Senate Majority Leader Harry Reid said Russert was “the best in the business at keeping his interview subjects honest.”

“There wasn’t a better interviewer in television,” Sen. Barack Obama, the Democratic presidential contender, told reporters in Ohio.

Republican Sen. John McCain of Arizona, Obama’s rival for the White House, hailed Russert as the “pre-eminent journalist of his generation.”

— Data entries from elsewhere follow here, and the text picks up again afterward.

(** * A shallow embedding of the WebRTC signaling relay ([backend/app.py])

    The server keeps two process-wide dictionaries: the peer mailbox
    [peers] (peer id to [PeerData]) and the connection registry
    [manager.active_connections] (client id to a live [WebSocket]).  Both are
    modelled as [gmap]s inside one [World] record, together with the socket
    objects themselves (kept in a store indexed by reference, so that two
    registry entries or two handlers naming the same socket share it), the
    sequence of [logger] calls, and the reading of [datetime.utcnow()].

    Handlers are written in a small state-and-exception monad [M]; one
    handler segment between two suspension points runs atomically, which is
    the cooperative scheduling of the original. *)

From stdpp Require Import gmap strings list fin_maps.

Local Open Scope Z_scope.
(** * Commission system: calculation rule, validators, invoice series,
      filing locks and the transaction controller

    A shallow embedding of the commission/GST core of the repository.  The
    modules follow the source files (paths under [src/]):

    - [Calc]: [calculateCommission] and [validateCalculations], the
      second file of [backend/utils/gstValidation.js] (imported by the
      controller as [utils/calculateCommission.js]);
    - [GstValidation]: [validateGSTCompliance] and
      [validateTransactionForGST], the first file of
      [backend/utils/gstValidation.js];
    - [InvoiceNumber]: [backend/models/InvoiceNumber.model.js]
      ([getFinancialYear], [getNextInvoiceNumber]) and [unnamed/part_004]
      ([utils/invoiceNumber.js]: [generateInvoiceNumber]);
    - [Transaction]: the schema of [backend/models/Transaction.model.js];
    - [GSTFilingLock]: [backend/models/GSTFilingLock.model.js]
      ([isDateLocked], [lockMonth], [unlockMonth]);
    - [FilingLockController]: [backend/controllers/filingLock.controller.js];
    - [FilingLockMiddleware]: [unnamed/part_002] ([checkFilingLock]);
    - [TransactionController], [TransactionUpdates]: [unnamed/part_003]
      ([createTransaction], [updateTransaction], [deleteTransaction]);
    - [TransactionRoutes]: [unnamed/part_005] ([transaction.routes.js]);
    - [FilingUnlockController], [FilingLockStatus]: [unlockMonth] and
      [getFilingLockStatus] of [backend/controllers/filingLock.controller.js];
    - [PeriodLockMiddleware]: [checkPeriodLock] of [unnamed/part_002];
    - [TransactionQueries]: [getTransaction] and the summary of
      [getTransactions] in [unnamed/part_003];
    - [Binary64]: the numbers of the engine, with [Math.round]; on them
      [Calc64] ([calculateCommission] and [validateCalculations] again),
      [Create64] ([createTransaction] of [unnamed/part_003] from the request
      body to the call of [Transaction.create], with
      [validateTransactionForGST]) and [Compliance64]
      ([validateGSTCompliance] again).

    Modelling conventions.

    - Numbers are modelled twice.  The handlers, the store and what is
      reachable are modelled over exact rationals ([Q]); [NaN], which [Q]
      has not, appears there only where the configuration produces it (an
      unset [DEFAULT_COMMISSION_PERCENT]).  That model carries the
      statements on statuses, messages, effects on the store and the order
      of amounts.  Rounding, the 0.01 tolerances and [===] depend on the
      last bit of a result: what is stated on them is stated on IEEE 754
      binary64 numbers ([Binary64], from the [SpecFloat] of the standard
      library), with the two zeros, the infinities and [NaN].
    - A string is the sequence of its UTF-16 code units, all below 256;
      [String.length] is the [length] of the JavaScript string.
    - Integers (years, months, sequence numbers, ids) are [Z] or [N].
    - A [Date] is its local calendar fields, as [getFullYear], [getMonth] and
      [getDate] return them.
    - The MongoDB collections are explicit state: [gmap]s keyed as their
      unique index, or lists; every asynchronous handler is a function from
      the store to a response and a new store. *)

From Stdlib Require Import QArith Qround Qabs ZArith NArith Lia Lqa Ascii String.
From Stdlib Require Import Floats.SpecFloat.
From stdpp Require Import gmap strings list.
(** * pydd: a reduced ordered binary decision diagram manager

    Shallow embedding of [src/pydd/bdd.py] (module [Pydd]), of the older
    copy [src/pydd/bdd/bdd.py] (module [PyddBdd]) and of its script
    [src/pydd/bdd/main.py] (module [PyddBddMain]).

    The manager is one mutable Python object.  Every method is embedded as a
    function in a state-and-exception monad: a call maps the manager before
    the call to an outcome (a value or a raised exception) and the manager
    after the call.  A raised exception keeps the mutations already done, as
    in Python.  Recursive methods and loops take a [fuel] argument that
    bounds the recursion depth (the number of iterations); [OutOfFuel] marks
    a run that was cut short, and is not a Python exception. *)

From stdpp Require Import gmap strings list fin_maps pretty.

(** ** Exceptions and the state monad *)

Inductive exn := KeyError | IndexError | TypeError | OutOfFuel.

Inductive res (A : Type) :=
| Ok (a : A)
| Raise (e : exn).
Arguments Ok {A} a.
Arguments Raise {A} e.

Definition M (S A : Type) : Type := S -> res A * S.

Definition ret {S A} (a : A) : M S A := fun s => (Ok a, s).
Definition raise {S A} (e : exn) : M S A := fun s => (Raise e, s).
Definition bind {S A B} (m : M S A) (k : A -> M S B) : M S B :=
  fun s => match m s with
           | (Ok a, s') => k a s'
           | (Raise e, s') => (Raise e, s')
           end.
Definition gets {S A} (f : S -> A) : M S A := fun s => (Ok (f s), s).
Definition modify {S} (f : S -> S) : M S unit := fun s => (Ok tt, f s).

Declare Scope py_scope.
Delimit Scope py_scope with py.
Notation "x <- m ;; k" := (bind m (fun x => k))
  (at level 63, m at next level, right associativity) : py_scope.
Notation "m ;;; k" := (bind m (fun _ => k))
  (at level 63, right associativity) : py_scope.

(** [d[k]] on a dict: [KeyError] when the key is absent. *)
Definition subscript {S A} (o : option A) : M S A :=
  match o with
  | Some a => ret a
  | None => raise KeyError
  end.

(** The value of [self._node_to_var_id[n]]: an [int], or [float("infinity")]
    for the two terminals. *)
Inductive level := Finite (l : nat) | Infinity.

Global Instance level_eq_dec : EqDecision level.
Proof. solve_decision. Defined.

Definition level_ltb (x y : level) : bool :=
  match x, y with
  | Finite a, Finite b => a <? b
  | Finite _, Infinity => true
  | Infinity, _ => false
  end.

(** [i + 1] on an index; [inf + 1] is [inf]. *)
Definition level_succ (x : level) : level :=
  match x with
  | Finite a => Finite (S a)
  | Infinity => Infinity
  end.

(** Python's [min] keeps the first of equal arguments. *)
Definition level_min (x y : level) : level :=
  if level_ltb y x then y else x.

(** [lst[i]] on a list: a float index is a [TypeError], an index past the
    end an [IndexError]. *)
Definition list_index {S A} (l : list A) (i : level) : M S A :=
  match i with
  | Infinity => raise TypeError
  | Finite n => match l !! n with
                | Some a => ret a
                | None => raise IndexError
                end
  end.

(** ** [functools.lru_cache]

    Used without arguments: [maxsize = 128], [typed = False].  A cache is the
    list of its entries, the most recently used first.  A hit moves the entry
    to the front; a miss runs the function and then stores the result, after
    dropping the least recently used entry when the cache is full.  Nothing
    is stored when the function raises. *)

Definition lru_maxsize : nat := 128.

Section lru.
Context {K V : Type} `{EqDecision K}.

Fixpoint lru_find (k : K) (c : list (K * V)) : option V :=
  match c with
  | [] => None
  | (k', v) :: c' => if decide (k = k') then Some v else lru_find k c'
  end.

Fixpoint lru_remove (k : K) (c : list (K * V)) : list (K * V) :=
  match c with
  | [] => []
  | (k', v) :: c' => if decide (k = k') then c' else (k', v) :: lru_remove k c'
  end.

Definition lru_hit (k : K) (v : V) (c : list (K * V)) : list (K * V) :=
  (k, v) :: lru_remove k c.

Definition lru_store (k : K) (v : V) (c : list (K * V)) : list (K * V) :=
  match lru_find k c with
  | Some _ => c
  | None =>
      if length c <? lru_maxsize then (k, v) :: c
      else (k, v) :: removelast c
  end.

Definition lru_cache {S} (get : S -> list (K * V))
    (set : list (K * V) -> S -> S) (k : K) (f : M S V) : M S V :=
  fun s =>
    match lru_find k (get s) with
    | Some v => (Ok v, set (lru_hit k v (get s)) s)
    | None =>
        match f s with
        | (Ok v, s') => (Ok v, set (lru_store k v (get s')) s')
        | (Raise e, s') => (Raise e, s')
        end
    end.
End lru.

(** * [src/pydd/bdd.py] *)

Module Pydd.
Local Open Scope py_scope.

Record BDDVariable := mkVar {
  name : string;
  var_id : nat;
  is_primed : bool
}.

(** A row of [_node_to_row]: [(v.var_id, n1, n0)]. *)
Abbreviation row := (nat * nat * nat)%type.

Record BDD := mkBDD {
  _variable_ordering : list BDDVariable;
  _var_id : nat;
  _node_id : nat;
  _node_to_row : gmap nat row;
  _row_to_node : gmap row nat;
  _node_to_var_id : gmap nat level;
  (* the five caches of the methods decorated with [functools.lru_cache];
     [BDDVariable.__hash__] and [__eq__] look at [var_id] only, so a
     variable in a key is its [var_id] *)
  get_cofactors_cache : list ((nat * nat) * (nat * nat));
  ite_cache : list ((nat * nat * nat) * nat);
  conjunction_cache : list ((nat * nat) * nat);
  disjunction_cache : list ((nat * nat) * nat);
  pre_image_cache : list ((nat * nat) * nat)
}.

Definition get_one_node : nat := 1.
Definition get_zero_node : nat := 0.

(** [BDD.__init__] *)
Definition new : BDD :=
  {| _variable_ordering := [];
     _var_id := 0;
     _node_id := 2;
     _node_to_row := ∅;
     _row_to_node := ∅;
     _node_to_var_id := <[get_one_node := Infinity]> (<[get_zero_node := Infinity]> ∅);
     get_cofactors_cache := [];
     ite_cache := [];
     conjunction_cache := [];
     disjunction_cache := [];
     pre_image_cache := [] |}.

(** Field updates. *)
Definition set_variable_ordering (f : list BDDVariable -> list BDDVariable) (s : BDD) : BDD :=
  mkBDD (f (_variable_ordering s)) (_var_id s) (_node_id s) (_node_to_row s)
    (_row_to_node s) (_node_to_var_id s) (get_cofactors_cache s) (ite_cache s)
    (conjunction_cache s) (disjunction_cache s) (pre_image_cache s).
Definition set_var_id (f : nat -> nat) (s : BDD) : BDD :=
  mkBDD (_variable_ordering s) (f (_var_id s)) (_node_id s) (_node_to_row s)
    (_row_to_node s) (_node_to_var_id s) (get_cofactors_cache s) (ite_cache s)
    (conjunction_cache s) (disjunction_cache s) (pre_image_cache s).
Definition set_node_id (f : nat -> nat) (s : BDD) : BDD :=
  mkBDD (_variable_ordering s) (_var_id s) (f (_node_id s)) (_node_to_row s)
    (_row_to_node s) (_node_to_var_id s) (get_cofactors_cache s) (ite_cache s)
    (conjunction_cache s) (disjunction_cache s) (pre_image_cache s).
Definition set_node_to_row (f : gmap nat row -> gmap nat row) (s : BDD) : BDD :=
  mkBDD (_variable_ordering s) (_var_id s) (_node_id s) (f (_node_to_row s))
    (_row_to_node s) (_node_to_var_id s) (get_cofactors_cache s) (ite_cache s)
    (conjunction_cache s) (disjunction_cache s) (pre_image_cache s).
Definition set_row_to_node (f : gmap row nat -> gmap row nat) (s : BDD) : BDD :=
  mkBDD (_variable_ordering s) (_var_id s) (_node_id s) (_node_to_row s)
    (f (_row_to_node s)) (_node_to_var_id s) (get_cofactors_cache s) (ite_cache s)
    (conjunction_cache s) (disjunction_cache s) (pre_image_cache s).
Definition set_node_to_var_id (f : gmap nat level -> gmap nat level) (s : BDD) : BDD :=
  mkBDD (_variable_ordering s) (_var_id s) (_node_id s) (_node_to_row s)
    (_row_to_node s) (f (_node_to_var_id s)) (get_cofactors_cache s) (ite_cache s)
    (conjunction_cache s) (disjunction_cache s) (pre_image_cache s).
Definition set_get_cofactors_cache (c : list ((nat * nat) * (nat * nat))) (s : BDD) : BDD :=
  mkBDD (_variable_ordering s) (_var_id s) (_node_id s) (_node_to_row s)
    (_row_to_node s) (_node_to_var_id s) c (ite_cache s)
    (conjunction_cache s) (disjunction_cache s) (pre_image_cache s).
Definition set_ite_cache (c : list ((nat * nat * nat) * nat)) (s : BDD) : BDD :=
  mkBDD (_variable_ordering s) (_var_id s) (_node_id s) (_node_to_row s)
    (_row_to_node s) (_node_to_var_id s) (get_cofactors_cache s) c
    (conjunction_cache s) (disjunction_cache s) (pre_image_cache s).
Definition set_conjunction_cache (c : list ((nat * nat) * nat)) (s : BDD) : BDD :=
  mkBDD (_variable_ordering s) (_var_id s) (_node_id s) (_node_to_row s)
    (_row_to_node s) (_node_to_var_id s) (get_cofactors_cache s) (ite_cache s)
    c (disjunction_cache s) (pre_image_cache s).
Definition set_disjunction_cache (c : list ((nat * nat) * nat)) (s : BDD) : BDD :=
  mkBDD (_variable_ordering s) (_var_id s) (_node_id s) (_node_to_row s)
    (_row_to_node s) (_node_to_var_id s) (get_cofactors_cache s) (ite_cache s)
    (conjunction_cache s) c (pre_image_cache s).
Definition set_pre_image_cache (c : list ((nat * nat) * nat)) (s : BDD) : BDD :=
  mkBDD (_variable_ordering s) (_var_id s) (_node_id s) (_node_to_row s)
    (_row_to_node s) (_node_to_var_id s) (get_cofactors_cache s) (ite_cache s)
    (conjunction_cache s) (disjunction_cache s) c.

Carl P. Leubsdorf, president of the Gridiron Club, an organization of journalists, said, “It was a measure of the degree to which Tim Russert was respected in the journalistic world that he was the first broadcaster elected to membership in the Gridiron Club after the rules were changed in 2004 to end our century-old restriction to print journalists.”

Said longtime colleague Brokaw, the former NBC anchor: “He’ll be missed as he was loved _ greatly.”

He had dozens of honorary college degrees, and numerous professional awards. He won an Emmy for his role in the coverage of President Ronald Reagan’s funeral in 2004.

Russert was married to Maureen Orth, a writer for Vanity Fair magazine. The couple had one son, Luke.